Even worse for us today, the reproaches are televised. Bad enough are the TV anchors breaking down on live television; worse are the Tik-Tok-ers who so strongly feel the urge to scream that they set up a selfie camera to capture their rage, before uncorking it. What good do any of these tears do? They’re often performative, rather than heartfelt or actually meaningful.
And for the opposite political side, these are derisively labeled “liberal tears”—the tears of those so detached from reality that they’ll moan and cry when things are actually going quite well. One Conservative media company sells “Leftist Tears” coffee mugs. “Drinking the tears” of one’s opponents is a way to say, “I don’t care, and I revel in their misery!” (To be fair, this is a trope not monopolized by one group: see the various mugs sold on Amazon, proudly holding “Tears of my Students,” etc.) But today, buckets of tears, mugs of tears, tumblers of tears: these are for smiling and tasting the sweet, sweet victory over your enemies.
On Election Day this year, I found myself reading and praying through Psalm 56 many times. It’s a psalm composed by David “when the Philistines seized him in Gath,” and calls on God to graciously hear him and save him from his enemies. What better words to pray in times of uncertainty, than “In God, whose word I praise, in God I trust; I shall not be afraid. What can flesh do to me?” (Ps 56:4)
But I was struck to rediscover some language in this psalm that I’d never seen in this light before. While today mugs are for the tears of our opponents, in verse 8 David calls on the Lord, saying, “You have kept count of my tossings; put my tears in your bottle.

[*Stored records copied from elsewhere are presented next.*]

(* ===== verification/CliSpec.v ===== *)
(** * The command surface is correct

    The near-miss suggestion is a nearest name in the edit metric; interspersed
    flags keep the positionals in order and everything after [--] verbatim;
    dispatch does not depend on the order commands were collected in; and
    [Execute]'s help scan agrees with the parser [config] runs on the same
    arguments, but for one spelling. *)

From S2P Require Import Prelude GoStrings Flag Config Cli.

#[local] Open Scope Z_scope.

(** ** The edit metric *)

Definition bytes (s : string) : list ascii := list_ascii_of_string s.

(** One insertion, deletion or replacement of a byte, anywhere. *)
Inductive one_edit : list ascii → list ascii → Prop :=
| edit_insert l r x : one_edit (l ++ r) (l ++ x :: r)
| edit_delete l r x : one_edit (l ++ x :: r) (l ++ r)
| edit_replace l r x y : one_edit (l ++ x :: r) (l ++ y :: r).

Lemma one_edit_cons x a b : one_edit a b → one_edit (x :: a) (x :: b).
Proof. intros []; rewrite !app_comm_cons; constructor. Qed.

Lemma one_edit_rev a b : one_edit a b → one_edit (rev a) (rev b).
Proof.
  intros []; rewrite !rev_app_distr; cbn; rewrite <-?app_assoc; constructor.
Qed.

Lemma edits_cons n x a b : nsteps one_edit n a b → nsteps one_edit n (x :: a) (x :: b).
Proof. intros H. apply (nsteps_congruence (R:=one_edit) (cons x)); [|done]. apply one_edit_cons. Qed.

Lemma edits_rev n a b : nsteps one_edit n a b → nsteps one_edit n (rev a) (rev b).
Proof. intros H. apply (nsteps_congruence (R:=one_edit) (@rev ascii)); [|done]. apply one_edit_rev. Qed.

(** An alignment of two byte sequences and its cost. *)
Inductive aligned : list ascii → list ascii → nat → Prop :=
| aligned_nil : aligned [] [] 0
| aligned_keep x a b n : aligned a b n → aligned (x :: a) (x :: b) n
| aligned_replace x y a b n : aligned a b n → aligned (x :: a) (y :: b) (S n)
| aligned_delete x a b n : aligned a b n → aligned (x :: a) b (S n)
| aligned_insert y a b n : aligned a b n → aligned a (y :: b) (S n).
#[local] Hint Constructors aligned : fabrin.

Lemma aligned_edits a b n : aligned a b n → nsteps one_edit n a b.
Proof.
  induction 1 as [|x a b n _ IH|x y a b n _ IH|x a b n _ IH|y a b n _ IH]; [constructor|..].
  - by apply edits_cons.
  - econstructor; [apply (edit_replace [] a x y)|]. by apply edits_cons.
  - econstructor; [apply (edit_delete [] a x)|]. done.
  - econstructor; [apply (edit_insert [] a y)|]. by apply edits_cons.
Qed.

Lemma aligned_refl a : aligned a a 0.
Proof. induction a; auto with fabrin. Qed.

(** Where the edit is, found from the front. *)
Inductive edited : list ascii → list ascii → Prop :=
| edited_insert x a : edited a (x :: a)
| edited_delete x a : edited (x :: a) a
| edited_replace x y a : edited (x :: a) (y :: a)
| edited_later x a b : edited a b → edited (x :: a) (x :: b).

Lemma one_edit_edited a b : one_edit a b → edited a b.
Proof. intros []; induction l; cbn; by constructor. Qed.

(** An edit of the right-hand side costs at most one more. *)
Lemma aligned_edited a b c n :
  aligned a b n → edited b c → ∃ m, (m <= S n)%nat ∧ aligned a c m.
Proof.
  intros H He. revert c He.
  induction H as [|x a b n H IH|x y a b n H IH|x a b n H IH|y a b n H IH]; intros c He.
  - inversion He; subst. eauto with fabrin.
  - inversion He as [z|z|z z'|z b1 b2 He']; subst; eauto with fabrin.
    destruct (IH _ He') as (m & ? & ?). eauto with fabrin.
  - inversion He as [z|z|z z'|z b1 b2 He']; subst; eauto with fabrin.
    destruct (IH _ He') as (m & ? & ?). exists (S m). split; [lia|eauto with fabrin].
  - destruct (IH _ He) as (m & ? & ?). exists (S m). split; [lia|eauto with fabrin].
  - inversion He as [z|z|z z'|z b1 b2 He']; subst; eauto with fabrin.
    destruct (IH _ He') as (m & ? & ?). exists (S m). split; [lia|eauto with fabrin].
Qed.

Are they not in your book?”
God keeps “bottles of tears.” Not to sip with a chuckle at our misfortune. Not those of His enemies, but those of His People who call on Him in distress. What can we learn from this inspired picture?

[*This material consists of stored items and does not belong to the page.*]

(* ===== verification/Modules.v ===== *)
(** * Modules and the application: src/module.go, src/app.go, src/execute.go

    A module's optional interfaces are optional fields; the registry of mounted
    modules, what is collected from it, construction ([New], [NewFromFactories]),
    the lifecycle, and [Run] around a server.  Gin's router, the listener and the
    server are third-party or operating-system code and are parameters; start and
    stop hooks, factories and writers act on a world of any type. *)

From S2P Require Import Prelude GoStrings Flag Config Orm Migrate Cli Health.

(** ** Errors *)

Inductive app_error :=
| ErrNoModules
| ErrDuplicateModule (name : string)
| ErrUnknownModule (text : string)
| ErrAlreadyRunning
| EmptyModuleName (position : nat)
| EmptyFactoryName (position : nat)
| NoBuildFunction (name : string)
| BuildFailed (name err : string)
| BuiltNil (name : string)
| BuiltNamed (name got : string)
| BadProxies (err : string)
| BadChecks (module : string) (err : register_error)
| EmptyCommandName (module : string)
| BuiltinCommand (module command : string)
| DuplicateModuleCommand (module1 module2 command : string)
| BadModels (module : string) (err : Orm.error)
| DuplicateMigration (version module1 module2 : string)
| MixedWidths (version1 version2 : string)
| RouterPanic (module : string)
| StartFailed (module err : string)
| StopFailed (err : string)
| ListenFailed (addr err : string)
| ServeFailed (err : string)
| ShutdownFailed (err : string)
| StopModules (err : app_error)
| Joined (errs : list app_error).

(** [errors.Join]: nil when every argument is. *)
Definition errors_Join (errs : list (option app_error)) : option app_error :=
  match omap id errs with [] => None | errs => Some (Joined errs) end.

(** The contexts hooks receive: the caller's, and what is derived from it. *)
Inductive context :=
| CallerContext
| NotifyContext (c : context)
| WithoutCancel (c : context)
| WithTimeout (c : context) (d : Z).

(** ** Modules *)

Section modules.
Context `{Unicode}.
Context {W T : Type}.

Record Lifecycle := {
  Start : context → W → option string * W;
  Stop : context → W → option string * W;
}.

(** A method and a path. *)
Definition route : Type := string * string.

For starters, the Hebrew verse uses two wordplays that are missed in the ESV. A more literarily-conscious translation would put verse 8 this way: “My trials you have recorded; you put my tears in your vial, are they not in your record?”
There are three basic clauses in the verse: the first about the keeping-count of David’s tossings, the second about his tears in God’s bottle, the third about those same tears in God’s book.
The wordplay comes from two words in the first clause: “tossings” (or better, “wanderings,” nod in Hebrew) and “you have counted” (or “made a written record of,” saphartah in Hebrew). Then these same two words, or echoes of them, are repeated: “tossings” (nod in Hebrew) in the second clause, and “counted” (siphrah in Hebrew) in the third. Thus, my translation: “My trials (nod) you have recorded (saphartah); you put my tears in your vial (nod), are they not in your record (siphrah)?”
Thus, not only is the verse explicitly saying that God hears, records, and remembers the cries and distress of His People, but His “bottle” literally rhymes with David’s “wanderings” (vial with trials), and David’s trials are “registered” even as his tears are put in God’s “register.” There is a direct linguistic connection between the trials, and the record of them.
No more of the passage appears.